Stabilization of Hypoxia Inducible Factor by Cobalt Chloride Can Alter Renal Epithelial Transport

© 2017 The Authors. Given the importance of the transcriptional regulator hypoxia-inducible factor-1 (HIF-1) for adaptive hypoxia responses, we examined the effect of stabilized HIF-1α on renal epithelial permeability and directed sodium transport. This study was motivated by histological analysis of cystic kidneys showing increased expression levels of HIF-1α and HIF-2α. We hypothesize that compression induced localized ischemia-hypoxia of normal epithelia near a cyst leads to local stabilization of HIF-1α, leading to altered transepithelial transport that encourages cyst expansion.
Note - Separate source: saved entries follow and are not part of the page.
(* ===== verification/EncodeText.v ===== *)
(** The text mode of [src/query/write_encode_complex.go]: a value is written as
    the text the input function of its type reads, arrays and composites as
    literals; and the choice between the two modes, [columnEncoder].

    [AppendFormat] is Go's, in UTC: exact from the year -292277022399 on, where
    its clock starts. *)
From Stdlib Require Import ZArith Lia Ascii Strings.Byte.
From S2P Require Import Prelude Cbor CborNode Text Document Catalog MaskSlots TempTable EncodeBase EncodeNumeric EncodeTime EncodeValue.
Set Warnings "-register-all".

(** * Go's [time.AppendFormat] *)

(** The date of a day since 1970-01-01. *)
Definition civilFromDays (z : Z) : Z * Z * Z :=
  let z := z + 719468 in
  let era := z `div` 146097 in
  let doe := z `mod` 146097 in
  let yoe := (doe - doe `div` 1460 + doe `div` 36524 - doe `div` 146096) `div` 365 in
  let doy := doe - (365 * yoe + yoe `div` 4 - yoe `div` 100) in
  let mp := (5 * doy + 2) `div` 153 in
  let d := doy - (153 * mp + 2) `div` 5 + 1 in
  let m := if mp <? 10 then mp + 3 else mp - 9 in
  (yoe + era * 400 + (if m <=? 2 then 1 else 0), m, d).

(** A number with at least [width] digits. *)
Definition pad_digits (width : nat) (n : Z) : string :=
  let s := dec_nat (Z.abs n) in
  (if n <? 0 then "-" else "") +:+ zeros (width - String.length s) +:+ s.

Definition format_date (days : Z) : string :=
  let '(y, m, d) := civilFromDays days in
  pad_digits 4 y +:+ "-" +:+ pad_digits 2 m +:+ "-" +:+ pad_digits 2 d.

(** [.999999]: the microseconds without the zeros they end with. *)
Definition format_fraction (nsec : Z) : string :=
  let s := trim_right_zeros (pad_digits 6 (nsec `div` 1000)) in
  if String.eqb s "" then "" else "." +:+ s.

Definition format_instant (t : instant) : string :=
  let s := unix_sec t `mod` 86400 in
  format_date (unix_sec t `div` 86400) +:+ "T" +:+ pad_digits 2 (s `div` 3600) +:+ ":" +:+
  pad_digits 2 (s `div` 60 `mod` 60) +:+ ":" +:+ pad_digits 2 (s `mod` 60) +:+ format_fraction (unix_nsec t) +:+ "Z".

(** [hex.EncodeToString] *)
Definition hex_string (b : bytes) : string :=
  String.concat "" (map (λ x, String (hex_char (bz x `div` 16)) (String (hex_char (bz x `mod` 16)) "")) b).

Definition uuid_string (b : bytes) : outcome string :=
  let h := hex_string b in
  if decide (length b = 16%nat) then
    Ok (str_take 8 h +:+ "-" +:+ str_take 4 (str_drop 8 h) +:+ "-" +:+ str_take 4 (str_drop 12 h) +:+ "-" +:+
        str_take 4 (str_drop 16 h) +:+ "-" +:+ str_drop 20 h)
  else Panic.

(** * Quoting *)

(** The characters that make a text need quotes. *)
Definition quote_chars : list Z := [34; 92; 44; 32; 9; 10; 13; 12; 11].
Definition needs_quote (inArray : bool) (c : Byte.byte) : bool :=
  let x := bz c in
  bool_decide (x ∈ quote_chars) ||
  (((x =? 123) || (x =? 125)) && inArray) || (((x =? 40) || (x =? 41)) && negb inArray).

Definition is_null_word (text : bytes) : bool := EqualFold (string_of_bytes text) "null".

Definition escape_byte (c : Byte.byte) : bytes :=
  if (bz c =? 34) || (bz c =? 92) then [zb 92; c] else [c].

Definition appendQuoted (dst text : bytes) (inArray : bool) : bytes :=
  let need := bool_decide (text = []) || (inArray && (length text =? 4)%nat && is_null_word text) ||
    existsb (needs_quote inArray) text in
  if negb need then dst ++ text
  else dst ++ [zb 34] ++ concat (map escape_byte text) ++ [zb 34].

(** * The encoders *)

Section text_mode.
Context {N : Type} `{ValueNode N} (d : DbInfos).
Abbreviation fieldEncoder := (bytes → N → option encodeContext → outcome bytes).
Implicit Types (n : N) (ec : option encodeContext) (dst : bytes).

Definition put_text dst (s : string) : bytes := dst ++ bytes_of_string s.

(** A UUID that does not have 16 bytes is no error and no text:
    [oops.Wrapf] of no error is nil. *)
Definition encodeScalarText : fieldEncoder := λ dst n ec,
  match Kind n with
  | KindString => s ← StrictString n; if has_nul s then errBadCharacter else Ok (put_text dst s)
  | KindNumber =>
      t ← decimal_text n;
      match t with
      | Some text => Ok (put_text dst text)
      | None => raw ← Raw n; Ok (put_text dst raw)
      end
  | KindObject | KindArray => raw ← Raw n; Ok (put_text dst raw)
  | KindBytes => b ← StrictBytes n; Ok (put_text (put_text dst (backslash +:+ "x")) (hex_string b))
  | KindUUID =>
      b ← StrictBytes n;
      if negb (length b =? 16)%nat then Ok [] else s ← uuid_string b; Ok (put_text dst s)
  | KindInstant => t ← Instant_ n; Ok (put_text dst (format_instant t))
  | KindDate => days ← Days n; Ok (put_text dst (format_date (w64 (days * 86400) `div` 86400)))
  | KindBool => b ← StrictBool n; Ok (put_text dst (if b : bool then "true" else "false"))
  | _ => errWrongKind "text"
  end.

Section text_array.
Variables (rec : bytes → N → outcome bytes) (elem : fieldEncoder) (nested : bool).

Fixpoint append_text_items (first : bool) dst (items : list N) ec : outcome bytes :=
  match items with
  | [] => Ok dst
  | it :: items =>
      let dst := if first then dst else put_text dst "," in
      dst ← (if is_null it then Ok (put_text dst "NULL")
             else if nested then rec dst it
             else text ← elem [] it ec; Ok (appendQuoted dst text true));
      append_text_items false dst items ec
  end.
End text_array.

(** The first element decides whether there is another dimension. *)
Fixpoint appendTextArray (fuel : nat) (elem : fieldEncoder) dst n ec : outcome bytes :=
  match fuel with
  | O => OutOfFuel
  | S fuel =>
      if negb (bool_decide (Kind n = KindArray)) then errWrongKind "array"
      else
        items ← ArrayItems n;
        let nested := match items with it :: _ => bool_decide (Kind it = KindArray) | [] => false end in
        dst ← append_text_items (λ dst it, appendTextArray fuel elem dst it ec) elem nested true (put_text dst "{") items ec;
        Ok (put_text dst "}")
  end.

Definition textArrayEncoder (elem : fieldEncoder) : fieldEncoder := λ dst n ec, appendTextArray (nesting n) elem dst n ec.

(** A NULL field is empty and unquoted. *)
Fixpoint append_text_fields (first : bool) (fields : list (string * fieldEncoder)) dst n ec : outcome bytes :=
  match fields with
  | [] => Ok dst
  | (name, enc) :: fields =>
      let dst := if first then dst else put_text dst "," in
      v ← ObjectGet n name;
      dst ← match v with
            | None => Ok dst
            | Some v => if is_null v then Ok dst else text ← enc [] v ec; Ok (appendQuoted dst text false)
            end;
      append_text_fields false fields dst n ec
  end.

Definition textCompositeEncoder (fields : list (string * fieldEncoder)) : fieldEncoder := λ dst n ec,
  if negb (bool_decide (Kind n = KindObject)) then errWrongKind "composite"
  else dst ← append_text_fields true fields (put_text dst "(") n ec; Ok (put_text dst ")").

Fixpoint text_fields (rec : Z → outcome fieldEncoder) (cols : list Column) : outcome (list (string * fieldEncoder)) :=
  match cols with
  | [] => Ok []
  | c :: cols => enc ← rec (col_type c); fs ← text_fields rec cols; Ok ((col_name c, enc) :: fs)
  end.

Fixpoint textModeEncoder (fuel : nat) (t : Z) : outcome fieldEncoder :=
  match fuel with
  | O => OutOfFuel
  | S fuel =>
      u ← Underlying (domain_fuel d) d t;
      match TypeMapByOid d !! u with
      | None => Ok encodeScalarText
      | Some ty =>
          if IsArray d u then
            match ty_elem ty with
            | Some e => elem ← textModeEncoder fuel e; Ok (textArrayEncoder elem)
            | None => Ok encodeScalarText
            end
          else
            match composite_of d ty with
            | Some r => fs ← text_fields (textModeEncoder fuel) (Columns r); Ok (textCompositeEncoder fs)
            | None => Ok encodeScalarText
            end
      end
  end.

(** The encoder of a column's type, and whether it is in binary mode. *)
Definition columnEncoder (t : Z) : outcome (fieldEncoder * bool) :=
  b ← binaryEncoderFor d (type_fuel d) t;
  match b with
  | Some enc => Ok (enc, true)
  | None => enc ← textModeEncoder (type_fuel d) t; Ok (enc, false)
  end.
End text_mode.

Example format_ex : format_instant (Instant 1709251199 120500000) = "2024-02-29T23:59:59.1205Z".
Proof. vm_compute. reflexivity. Qed.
We found that stabilized HIF-1α alters both transcellular and paracellular transport through renal epithelial monolayers in a manner consistent with secretory behavior, indicating localized ischemia-hypoxia may lead to altered salt and water transport through kidney epithelial monolayers. A quantity of 100 µmol/L Cobalt chloride (CoCl2) was used acutely to stabilize HIF-1α in confluent cultures of mouse renal epithelia. We measured increased transepithelial permeability and decreased transepithelial resistance (TER) when HIF-1α was stabilized. Most interestingly, we measured a change in the direction of sodium current, most likely corresponding to abnormal secretory function, supporting our positive-feedback hypothesis.